What is needed: Output exactly the lines that run from the top of the entries to the line holding "[exact_values]).", including both of those lines.

Supplied records:
(** * pdf_to_excel: the extraction-and-reconciliation pipeline of [processor.py]

    A shallow embedding of [src/processor.py] and the proofs of its
    specification.

    Conventions of the embedding.
    - A Python [str] is the list of its Unicode code points ([pystr]); Python
      compares strings code point by code point, which is [str_compare].
    - A cell of an extracted table is a text or missing ([cell]): the value
      [None] stands for pandas' [NaN] / [pd.NA].
    - Numbers are exact rationals ([Q]), and a numeric cell is [option Q],
      [None] standing for [NaN].  The program holds 64-bit numbers: the model
      agrees with it on numbers written with at most 15 digits, other than
      the tokens for infinity, and on sums of whole numbers that stay below
      2^53.  The statements about numeric values and about the order of
      numeric codes are made for these ([plain_code], [plain_value],
      [exact_values]).
    - A raised exception is a value of [exn], carried by [result].  The
      model covers the exceptions that [processor.py] raises itself; the
      reconciliation is modelled for documents with distinct identifiers that
      have a code, which is where pandas raises nothing of its own.
    - The log callback of [process_pdfs] does not affect the result;
      [process_pdfs_log] is the function with its log. *)

From Stdlib Require Import String Ascii.
From Stdlib Require Import List ZArith NArith QArith Qabs Qreduction Lia Bool.
From Stdlib Require Import Permutation Sorted Lqa.
From Stdlib Require Qcanon.
Import ListNotations.

Set Implicit Arguments.
Close Scope Q_scope.

(* ================================================================== *)
(** * Part I: the program *)
(* ================================================================== *)

(** ** Python strings *)

Notation char := N (only parsing).
Notation pystr := (list N) (only parsing).
Notation cell := (option (list N)) (only parsing).

Fixpoint bytes_of (s : string) : list N :=
  match s with
  | EmptyString => []
  | String a s' => N_of_ascii a :: bytes_of s'
  end.

(** UTF-8 decoding of a source literal, to write texts readably. *)
Fixpoint utf8_decode (bs : list N) : pystr :=
  match bs with
  | [] => []
  | b0 :: r =>
    if (b0 <? 128)%N then b0 :: utf8_decode r
    else if (b0 <? 224)%N then
      match r with
      | b1 :: r1 => ((b0 - 192) * 64 + (b1 - 128))%N :: utf8_decode r1
      | [] => [b0]
      end
    else if (b0 <? 240)%N then
      match r with
      | b1 :: b2 :: r2 =>
        ((b0 - 224) * 4096 + (b1 - 128) * 64 + (b2 - 128))%N :: utf8_decode r2
      | _ => [b0]
      end
    else
      match r with
      | b1 :: b2 :: b3 :: r3 =>
        ((b0 - 240) * 262144 + (b1 - 128) * 4096 + (b2 - 128) * 64 + (b3 - 128))%N
          :: utf8_decode r3
      | _ => [b0]
      end
  end.

Definition py (s : string) : pystr := utf8_decode (bytes_of s).

Definition char_eqb (a b : char) : bool := (a =? b)%N.

Fixpoint str_eqb (a b : pystr) : bool :=
  match a, b with
  | [], [] => true
  | x :: a', y :: b' => char_eqb x y && str_eqb a' b'
  | _, _ => false
  end.

(** Python's [<] on [str]: lexicographic on code points. *)
Fixpoint str_compare (a b : pystr) : comparison :=
  match a, b with
  | [], [] => Eq
  | [], _ :: _ => Lt
  | _ :: _, [] => Gt
  | x :: a', y :: b' =>
    match (x ?= y)%N with
    | Eq => str_compare a' b'
    | c => c
    end
  end.

(** [str.isspace] for one character, which is also what [\s] matches in a
    [str] pattern. *)
Definition is_space (c : char) : bool :=
  ((9 <=? c) && (c <=? 13) || (28 <=? c) && (c <=? 32)
   || (c =? 133) || (c =? 160) || (c =? 5760)
   || (8192 <=? c) && (c <=? 8202)
   || (c =? 8232) || (c =? 8233) || (c =? 8239) || (c =? 8287)
   || (c =? 12288))%N.

(** The ASCII digits [0]..[9]: the digits that [pd.to_numeric] reads. *)
Definition is_digit (c : char) : bool := ((48 <=? c) && (c <=? 57))%N.

(** [str.isdecimal] for one character, which is what [\d] matches in a
    [str] pattern: the decimal digits of all scripts.  The table is that of
    Unicode 14.0, the version of CPython 3.11: the first and the last code
    point of each run of decimal digits. *)
Definition decimal_runs : list (N * N) :=
  [(48, 57); (1632, 1641); (1776, 1785); (1984, 1993); (2406, 2415);
   (2534, 2543); (2662, 2671); (2790, 2799); (2918, 2927); (3046, 3055);
   (3174, 3183); (3302, 3311); (3430, 3439); (3558, 3567); (3664, 3673);
   (3792, 3801); (3872, 3881); (4160, 4169); (4240, 4249); (6112, 6121);
   (6160, 6169); (6470, 6479); (6608, 6617); (6784, 6793); (6800, 6809);
   (6992, 7001); (7088, 7097); (7232, 7241); (7248, 7257); (42528, 42537);
   (43216, 43225); (43264, 43273); (43472, 43481); (43504, 43513);
   (43600, 43609); (44016, 44025); (65296, 65305); (66720, 66729);
   (68912, 68921); (69734, 69743); (69872, 69881); (69942, 69951);
   (70096, 70105); (70384, 70393); (70736, 70745); (70864, 70873);
   (71248, 71257); (71360, 71369); (71472, 71481); (71904, 71913);
   (72016, 72025); (72784, 72793); (73040, 73049); (73120, 73129);
   (92768, 92777); (92864, 92873); (93008, 93017); (120782, 120831);
   (123200, 123209); (123632, 123641); (125264, 125273); (130032, 130041)]%N.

Solution below:
(** * pdf_to_excel: the extraction-and-reconciliation pipeline of [processor.py]

    A shallow embedding of [src/processor.py] and the proofs of its
    specification.

    Conventions of the embedding.
    - A Python [str] is the list of its Unicode code points ([pystr]); Python
      compares strings code point by code point, which is [str_compare].
    - A cell of an extracted table is a text or missing ([cell]): the value
      [None] stands for pandas' [NaN] / [pd.NA].
    - Numbers are exact rationals ([Q]), and a numeric cell is [option Q],
      [None] standing for [NaN].  The program holds 64-bit numbers: the model
      agrees with it on numbers written with at most 15 digits, other than
      the tokens for infinity, and on sums of whole numbers that stay below
      2^53.  The statements about numeric values and about the order of
      numeric codes are made for these ([plain_code], [plain_value],
      [exact_values]).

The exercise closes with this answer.